Copy out each line of the entries where the word "Hdis" is present.

--- START ---

(* ===== verification/MemorySetSpec.v ===== *)
(** * The invariant of an address space and what preserves it

    [ms_ok s pt al X] says that the areas [al] and the page table [pt] of an
    address space fit together: every page of an area, and besides these only the
    pages of [X] (the trampoline), is mapped, with the frame and the permissions
    the area records; areas do not overlap; every frame is owned once.  It does
    not depend on the order of the areas. *)
From S2P Require Import Prelude Config Machine Address FrameAllocator Ownership.
From S2P Require Import PageTable PageTree PageTableSpec MemorySet MapAreaSpec.

Record area_wf (a : MapArea) : Prop := {
  area_bounds : 0 ≤ range_l (vpn_range a) ≤ range_r (vpn_range a) ∧ range_r (vpn_range a) ≤ 2 ^ 27;
  area_perm : is_perm (map_perm a);
  area_dom vpn : is_Some (data_frames a !! vpn) ↔
    map_type a = Framed ∧ vpn ∈ vpns (vpn_range a);
}.

Definition areas_frames (al : list MapArea) : list Z := al ≫= area_frames.
Definition areas_vpns (al : list MapArea) : list Z := al ≫= (λ a, vpns (vpn_range a)).

Record ms_ok (s : mm) (pt : PageTable) (al : list MapArea) (X : gmap Z Z) : Prop := {
  ms_mm : mm_wf s;
  ms_owns : owns s (frames pt ++ areas_frames al);
  ms_tree : pt_wf (phys s) pt;
  ms_areas a : a ∈ al → area_wf a;
  ms_disjoint : NoDup (areas_vpns al);
  ms_extra vpn : is_Some (X !! vpn) → vpn ∉ areas_vpns al;
  ms_lookup_area a vpn : a ∈ al → vpn ∈ vpns (vpn_range a) →
    pt_lookup (phys s) pt vpn = area_pte a vpn;
  ms_lookup_other vpn : is_vpn vpn → vpn ∉ areas_vpns al → pt_lookup (phys s) pt vpn = X !! vpn;
}.

(** The frames of a whole address space. *)
Definition ms_frames (ms : MemorySet) : list Z :=
  frames (page_table ms) ++ areas_frames (areas ms).
Definition MemorySet_ok (s : mm) (ms : MemorySet) (X : gmap Z Z) : Prop :=
  ms_ok s (page_table ms) (areas ms) X.

#[global] Instance areas_frames_proper : Proper ((≡ₚ) ==> (≡ₚ)) areas_frames.
Proof. intros l1 l2 Hl. unfold areas_frames. by rewrite Hl. Qed.
#[global] Instance areas_vpns_proper : Proper ((≡ₚ) ==> (≡ₚ)) areas_vpns.
Proof. intros l1 l2 Hl. unfold areas_vpns. by rewrite Hl. Qed.

Lemma ms_ok_perm_impl s pt al al' X : al ≡ₚ al' → ms_ok s pt al X → ms_ok s pt al' X.
Proof.
  intros Hal [Hmm Hown Htree Har Hdis Hex Hla Hlo]. split; try done.
  - by rewrite <-Hal.
  - intros a. rewrite <-Hal. apply Har.
  - by rewrite <-Hal.
  - intros vpn. rewrite <-Hal. apply Hex.
  - intros a vpn. rewrite <-Hal. apply Hla.
  - intros vpn. rewrite <-Hal. apply Hlo.
Qed.

#[global] Instance ms_ok_proper s pt : Proper ((≡ₚ) ==> (=) ==> iff) (ms_ok s pt).
Proof. intros l1 l2 Hl X ? <-. split; apply ms_ok_perm_impl; by try symmetry. Qed.

Lemma elem_of_areas_vpns al vpn :
  vpn ∈ areas_vpns al ↔ ∃ a, a ∈ al ∧ vpn ∈ vpns (vpn_range a).
Proof. unfold areas_vpns. rewrite list_elem_of_bind. naive_solver. Qed.

Lemma elem_of_areas_frames al f :
  f ∈ areas_frames al ↔ ∃ a, a ∈ al ∧ f ∈ area_frames a.
Proof. unfold areas_frames. rewrite list_elem_of_bind. naive_solver. Qed.

Lemma elem_of_area_frames a f : f ∈ area_frames a ↔ ∃ vpn, data_frames a !! vpn = Some f.
Proof.
  unfold area_frames. rewrite list_elem_of_fmap. split.
  - intros ([vpn f'] & -> & H%elem_of_map_to_list). eauto.
  - intros [vpn H]. exists (vpn, f). by rewrite elem_of_map_to_list.
Qed.

Lemma areas_vpns_is_vpn s pt al X vpn : ms_ok s pt al X → vpn ∈ areas_vpns al → is_vpn vpn.
Proof.
  intros Hok (a & Ha & Hv)%elem_of_areas_vpns. apply (ms_areas _ _ _ _ Hok) in Ha as [Hb _ _].
  apply elem_of_vpns in Hv. unfold is_vpn. lia.
Qed.

Lemma area_wf_vpns a : area_wf a → Forall is_vpn (vpns (vpn_range a)).
Proof.
  intros [Hb _ _]. apply Forall_forall. intros v Hv%elem_of_vpns. unfold is_vpn. lia.
Qed.

Lemma ms_ok_pt_ok s pt al X : ms_ok s pt al X → pt_ok s pt.
Proof.
  intros [Hmm Hown Htree _ _ _ _ _]. split; [done| |done]. apply owns_app in Hown. tauto.
Qed.

(** Every page of an area has its frame and its entry. *)
Lemma area_wf_ppn a vpn : area_wf a → vpn ∈ vpns (vpn_range a) → is_Some (area_ppn a vpn).
Proof.
  intros [_ _ Hdom] Hv. unfold area_ppn. destruct (map_type a) eqn:Ht; [by eexists|].
  apply Hdom. by split.
Qed.

Lemma area_pte_is_Some a vpn : is_Some (area_pte a vpn) ↔ is_Some (area_ppn a vpn).
Proof. unfold area_pte. by rewrite fmap_is_Some. Qed.

Lemma ms_ok_mapped s pt al X vpn :
  ms_ok s pt al X → vpn ∈ areas_vpns al → is_Some (pt_lookup (phys s) pt vpn).
Proof.
  intros Hok (a & Ha & Hv)%elem_of_areas_vpns. rewrite (ms_lookup_area _ _ _ _ Hok a) by done.
  apply area_pte_is_Some, area_wf_ppn; [|done]. by apply (ms_areas _ _ _ _ Hok).
Qed.

(** An area without pages makes no difference. *)
Lemma ms_ok_empty_area s pt a al X :
  range_l (vpn_range a) = range_r (vpn_range a) → data_frames a = ∅ → area_wf a →
  ms_ok s pt (a :: al) X ↔ ms_ok s pt al X.
Proof.
  intros Hr Hd Ha.
  assert (Hv : vpns (vpn_range a) = []) by (unfold vpns; rewrite Hr, Z.sub_diag; done).
  assert (Hf : area_frames a = []) by (unfold area_frames; by rewrite Hd, map_to_list_empty).
  assert (Hfs : areas_frames (a :: al) = areas_frames al)
    by (unfold areas_frames; simpl; by rewrite Hf).
  assert (Hvs : areas_vpns (a :: al) = areas_vpns al)
    by (unfold areas_vpns; simpl; by rewrite Hv).
  split; intros [Hmm Hown Htree Har Hdis Hex Hla Hlo]; split; rewrite ?Hfs, ?Hvs in *; try done.
  - intros b Hb. apply Har. by right.
  - intros b v Hb. apply Hla. by right.
  - intros b [->|Hb]%elem_of_cons; [done|by apply Har].
  - intros b v [->|Hb]%elem_of_cons; [|by apply Hla].
    rewrite Hv. by intros ?%not_elem_of_nil.
Qed.

(** The mapping seen from outside depends on nothing else in memory. *)
Lemma ms_ok_agree s s' pt al X :
  ms_ok s pt al X → mm_wf s' → owns s' (frames pt ++ areas_frames al) →
  (∀ f, f ∈ frames pt → page_agree (phys s) (phys s') f) → ms_ok s' pt al X.
Proof.
  intros [Hmm Hown Htree Har Hdis Hex Hla Hlo] Hmm' Hown' Hag.
  assert (Hl : ∀ v, pt_lookup (phys s') pt v = pt_lookup (phys s) pt v)
    by (intros v; by apply pt_lookup_pages_agree).
  split; try done.
  - by eapply pt_wf_pages_agree.
  - intros a v. rewrite Hl. apply Hla.
  - intros v. rewrite Hl. apply Hlo.
Qed.

(** ** Adding pages to an area *)

Lemma areas_frames_cons a al : areas_frames (a :: al) = area_frames a ++ areas_frames al.
Proof. done. Qed.
Lemma areas_frames_app al al' : areas_frames (al ++ al') = areas_frames al ++ areas_frames al'.
Proof. unfold areas_frames. apply bind_app. Qed.
Lemma areas_vpns_app al al' : areas_vpns (al ++ al') = areas_vpns al ++ areas_vpns al'.
Proof. unfold areas_vpns. apply bind_app. Qed.
Lemma areas_vpns_cons a al : areas_vpns (a :: al) = vpns (vpn_range a) ++ areas_vpns al.
Proof. done. Qed.

Section Grow.
Context (s s' : mm) (pt pt' : PageTable) (a a' : MapArea) (al : list MapArea) (X : gmap Z Z).
Context (l new : list Z) (r' : SimpleRange).
Context (Hok : ms_ok s pt (a :: al) X).
Context (Hm : area_mapped s a pt s' a' pt' l new).
Context (Hr' : 0 ≤ range_l r' ≤ range_r r' ∧ range_r r' ≤ 2 ^ 27).
Context (Hvpns : vpns r' = vpns (vpn_range a) ++ l).

Let a2 := set_vpn_range r' a'.

Lemma grow_vpn v : v ∈ l → is_vpn v ∧ (v ∉ areas_vpns (a :: al)) ∧ X !! v = None.
Proof.
  intros Hv.
  assert (is_vpn v).
  { assert (Hin : v ∈ vpns r') by (rewrite Hvpns; apply elem_of_app; by right).
    apply elem_of_vpns in Hin. unfold is_vpn. lia. }
  pose proof (am_unmapped _ _ _ _ _ _ _ _ Hm v Hv) as Hn.
  assert (v ∉ areas_vpns (a :: al)).
  { intros Hin. destruct (ms_ok_mapped _ _ _ _ _ Hok Hin). congruence. }
  split_and!; [done..|]. by rewrite <-(ms_lookup_other _ _ _ _ Hok).
Qed.

Lemma grow_step :
  mm_step s (frames pt ++ areas_frames (a :: al)) s' (frames pt' ++ areas_frames (a2 :: al)).
Proof.
  pose proof (mm_step_frame _ _ _ _ _ (am_step _ _ _ _ _ _ _ _ Hm) (ms_owns _ _ _ _ Hok)) as H.
  eapply mm_step_perm_impl; [done| |exact H].
  rewrite !areas_frames_cons. change (area_frames a2) with (area_frames a').
  by rewrite (am_new _ _ _ _ _ _ _ _ Hm), !app_assoc.
Qed.

Lemma grow_contents f : f ∈ areas_frames (a :: al) → page_agree (phys s) (phys s') f.
Proof.
  apply (mm_step_frame_agree _ _ _ _ _ f (am_step _ _ _ _ _ _ _ _ Hm) (ms_owns _ _ _ _ Hok)).
Qed.

Lemma grow_area_wf : area_wf a2.
Proof.
  pose proof (ms_areas _ _ _ _ Hok a (list_elem_of_here _ _)) as [Hb Hp Hdom].
  split; simpl; [done|by rewrite (am_perm _ _ _ _ _ _ _ _ Hm)|].
  intros v. rewrite Hvpns, elem_of_app, (am_type _ _ _ _ _ _ _ _ Hm).
  destruct (decide (v ∈ l)) as [Hv|Hv].
  - destruct (am_data _ _ _ _ _ _ _ _ Hm v Hv) as [Hs Hf]. split.
    + intros [f Hf']. destruct (Hf f Hf') as [? _]. auto.
    + intros [Ht _]. unfold area_ppn in Hs. by rewrite (am_type _ _ _ _ _ _ _ _ Hm), Ht in Hs.
  - rewrite (am_old _ _ _ _ _ _ _ _ Hm) by done. rewrite Hdom. tauto.
Qed.

Lemma grow_areas_vpns : areas_vpns (a2 :: al) ≡ₚ l ++ areas_vpns (a :: al).
Proof.
  rewrite !areas_vpns_cons. simpl. rewrite Hvpns, app_assoc.
  by rewrite (Permutation_app_comm (vpns _)).
Qed.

--- END ---

■ **WORKED SOLUTION**
  intros Hal [Hmm Hown Htree Har Hdis Hex Hla Hlo]. split; try done.
  split; intros [Hmm Hown Htree Har Hdis Hex Hla Hlo]; split; rewrite ?Hfs, ?Hvs in *; try done.
  intros [Hmm Hown Htree Har Hdis Hex Hla Hlo] Hmm' Hown' Hag.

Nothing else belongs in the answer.